ASSIGNMENT » Within the entries below, find every line that has the string "negb", then copy it.

Dataset entries

(* ===== verification/ForkProps.v ===== *)
(** * Fork: page tables and tasks together *)

From Stdlib Require Import ZArith Lia.
From S2P Require Import Prelude Memory Frames Pmm PmmInv PmmProps Vmm VmmInv VmmOps VmmBuild VmmSpace VmmCow VmmProps.
From S2P Require Import Uaccess UaccessInv UaccessWrite UaccessProps Kbd Vfs Path Exec Sched SchedInv SchedOps SchedProps.
From S2P Require Import Usermem UsermemInv UsermemProps Elf ElfProps Syscall SyscallProps.
From S2P Require Import SpaceDestroy SpaceClone SpaceProps Isolation.
Import StringC.

Section Fork.
Context {S : Type} `{FA : FrameAllocator S} (new_task : kernel S → option (nat * Z)).
Implicit Types k : kernel S.
Abbreviation rc_of k := (fa_rc (vm_pmm (k_vm k))).

(** The current space can be cloned: its user pages, among [pages], are outside the
    shared part and have room for one more reference. *)
Definition cloneable (v : vm S) (pages : list Z) : Prop :=
  let src := vmm_current_pml4 v in
  space_ok v src ∧ has (pte (vm_mem v) src 0) VMM_PRESENT = true ∧
  (∀ va e, user_page v src va e → shared_path (tables_path va) = false) ∧
  (∀ va e, user_page v src va e → ∃ vb, vb ∈ pages ∧ vpage vb = vpage va) ∧
  (∀ va e, user_page v src va e → fa_rc (vm_pmm v) (e .& VMM_PHYS_MASK) < 65535).

(** C5: The system call fork: on success the parent gets the child's pid, and the child is
    the next task of the ring, ready, with the parent's files, directory and layout and
    with 0 in rax; both see the parent's memory, isolated from each other.  Without
    memory the call is -ENOMEM, no task is added, every reference count is as before
    and the parent's memory too. *)
Theorem sys_fork_correct k l1 c l2 t i stack frame pages :
  sched_ok (k_sched k) (l1 ++ c :: l2) c → tasks (k_sched k) !! c = Some t → t_user_mode t = true →
  vmm_current_pml4 (k_vm k) = t_cr3 t → cloneable (k_vm k) pages →
  new_task k = Some (i, stack) → tasks (k_sched k) !! i = None →
  1 < next_pid (k_sched k) → len (l1 ++ c :: l2) + 1 < 2^32 →
  wp (sys_fork_impl new_task frame) (λ ret k',
    k_fs k' = k_fs k ∧ k_keys k' = k_keys k ∧ k_out k' = k_out k ∧
    space_ok (k_vm k') (t_cr3 t) ∧ same_view (k_vm k) (k_vm k') (t_cr3 t) (t_cr3 t) ∧
    ((ret = - ENOMEM ∧ k_sched k' = k_sched k ∧ (∀ f, rc_of k' f = rc_of k f) ∧
      fa_avail (vm_pmm (k_vm k)) <= 2 + 3 * len pages) ∨
     (ret = next_pid (k_sched k) ∧ sched_ok (k_sched k') (l1 ++ c :: i :: l2) c ∧
      ∃ child, tasks (k_sched k') !! i = Some child ∧
        t_pid child = ret ∧ t_state child = TASK_READY ∧ t_parent child = Some c ∧
        t_layout child = t_layout t ∧ t_cwd child = t_cwd t ∧ t_files child = t_files t ∧
        ks_frame (t_kstack child) = Some (with_rax 0 frame) ∧
        same_view (k_vm k) (k_vm k') (t_cr3 t) (t_cr3 child) ∧
        pair_ok (k_vm k') (t_cr3 t) (t_cr3 child)))) k.
Proof.
  intros Hok Ht Hum Hcur (Hs & Hlow & Hpriv & Hpages & Hmax) Hnew Hfresh Hpid Hlen.
  assert (current k = Some (c, t)) as Hc.
  { unfold current. replace (current_task (k_sched k)) with (Some c) by (symmetry; apply Hok). simpl. by rewrite Ht. }
  pose proof (fork_steps (k_sched k) l1 c l2 i stack) as Hfork.
  unfold sys_fork_impl. repeat wp_step. rewrite Hc, Hum. cbn [negb]. repeat wp_step. rewrite Hnew.
  apply wp_bind. unfold in_vm. apply wp_zoom. rewrite <- Hcur. eapply wp_mono; [by apply clone_steps|].
  intros dst v1 [[-> (_ & Hs1 & Hv1 & _ & Hav & Hrc)]|[Hd C]].
  - rewrite Z.eqb_refl. repeat wp_step. unfold task_fork_from_frame. cbn [k_sched set_vm].
    replace (current_task (k_sched k)) with (Some c) by (symmetry; apply Hok).
    cbn [mbind option_bind]. rewrite Ht, Hum. cbn [negb]. repeat wp_step.
    split; [done|]. split; [done|]. split; [done|]. split; [by apply space_switch|]. split; [exact Hv1|]. left.
    split; [done|]. split; [done|]. split; [exact Hrc|exact Hav].
  - rewrite (proj2 (Z.eqb_neq dst 0) Hd). repeat wp_step. cbn [k_sched set_vm].
    specialize (Hfork dst frame Hok (ex_intro _ t (conj Ht Hum)) Hfresh Hpid Hlen).
    destruct (task_fork_from_frame _ _ _ _) as [ret s'].
    destruct Hfork as (-> & Hok' & cur & child & Ht' & Hch & Hpid' & Hst & Hpar & Hcr & Hlay & Hcwd & Hfiles & _ & Hfr & _).
    rewrite Ht in Ht'. injection Ht' as <-. repeat wp_step. cbn [k_fs k_keys k_out k_vm k_sched set_sched set_vm].
    pose proof (cloned_pair (k_vm k) v1 _ dst Hs Hpriv C) as P.
    split; [done|]. split; [done|]. split; [done|]. split; [by apply space_switch, P|].
    split; [by eapply (view_src (k_vm k) v1)|]. right. split; [done|]. split; [done|].
    exists child. rewrite Hcr. split_and!; try done; [|by apply pair_switch].
    by apply (view_dst (k_vm k) v1 _ dst _ _ Hs Hpriv C).
Qed.
End Fork.

(** ** Concrete run: init forks on the machine with two mapped pages *)

Lemma boot_init cr3 stack1 stack2 fn l name : let s := boot_sched cr3 stack1 stack2 fn l name in
  (λ t, (t_cr3 t, t_user_mode t)) <$> tasks s !! 0%nat = Some (ld_cr3 l, true) ∧
  tasks s !! 2%nat = None ∧ next_pid s = 3.
Proof. vm_compute. split_and!; reflexivity. Qed.

Definition init_sched (cr3 : Z) : sched :=
  boot_sched 0 0x120000 0x130000 0 (Loaded cr3 0x40000000 0x40002000) (chars "init").
Definition init_kernel : kernel pmm_state := Kernel mmap_vm (init_sched space_root) (Vfs ∅ 0 0 no_files) [] [].
Definition init_new (k : kernel pmm_state) : option (nat * Z) := Some (2%nat, 0x140000).

Lemma init_task_of cr3 : ∃ t, tasks (init_sched cr3) !! 0%nat = Some t ∧ t_user_mode t = true ∧ t_cr3 t = cr3.
Proof.
  destruct (boot_init 0 0x120000 0x130000 0 (Loaded cr3 0x40000000 0x40002000) (chars "init")) as (H & _).
  apply field_some in H as (t & Ht & [= Hc Hu]). exists t. split; [exact Ht|]. split; [exact Hu|exact Hc].
Qed.

Lemma init_sched_facts cr3 :
  sched_ok (init_sched cr3) ([] ++ 0%nat :: [1%nat]) 0 ∧ tasks (init_sched cr3) !! 2%nat = None ∧
  1 < next_pid (init_sched cr3).
Proof.
  unfold init_sched. split; [exact (boot_sched_ok 0 0x120000 0x130000 0 _ _)|].
  destruct (boot_init 0 0x120000 0x130000 0 (Loaded cr3 0x40000000 0x40002000) (chars "init")) as (_ & H2 & H3).
  split; [exact H2|]. rewrite H3. lia.
Qed.

Lemma mmap_vm_clone_ok : cloneable mmap_vm w_pages.
Proof.
  destruct mmap_vm_cloneable as (H1 & H2 & H3).
  split; [exact mmap_vm_current|]. split; [exact mmap_vm_low|]. split; [exact H1|]. split; [exact H2|exact H3].
Qed.

Lemma sys_fork_correct_witness :
  wp (sys_fork_impl init_new (call_frame SYS_FORK 0 0 0)) (λ ret k',
    ret = 3 ∧ ∃ child, tasks (k_sched k') !! 2%nat = Some child ∧
      same_view mmap_vm (k_vm k') space_root (t_cr3 child)) init_kernel.
Proof.
  destruct (init_task_of space_root) as (t & Ht & Hu & Hc), (init_sched_facts space_root) as (Hok & Hfresh & Hpid).
  assert (vmm_current_pml4 (k_vm init_kernel) = t_cr3 t) as Hcur by (rewrite Hc; exact (proj2 mmap_vm_space)).
  eapply wp_mono.
  - apply (sys_fork_correct init_new init_kernel [] 0%nat [1%nat] t 2%nat 0x140000 (call_frame SYS_FORK 0 0 0) w_pages
      Hok Ht Hu Hcur mmap_vm_clone_ok eq_refl Hfresh Hpid). simpl. lia.
  - intros ret k' (_ & _ & _ & _ & _ & [(_ & _ & _ & Hav)|(Hret & _ & child & Hch & _ & _ & _ & _ & _ & _ & _ & Hview & _)]).
    + exfalso. pose proof mmap_vm_avail as H. apply Z.ltb_lt in H. apply (Z.lt_irrefl (fa_avail (vm_pmm mmap_vm))).
      eapply Z.le_lt_trans; [exact Hav|exact H].
    + split.
      * rewrite Hret. exact (proj2 (proj2 (boot_init 0 0x120000 0x130000 0 (Loaded space_root 0x40000000 0x40002000) (chars "init")))).
      * exists child. split; [exact Hch|]. rewrite Hc in Hview. exact Hview.
Defined.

ANSWER SECTION »
  unfold sys_fork_impl. repeat wp_step. rewrite Hc, Hum. cbn [negb]. repeat wp_step. rewrite Hnew.
    cbn [mbind option_bind]. rewrite Ht, Hum. cbn [negb]. repeat wp_step.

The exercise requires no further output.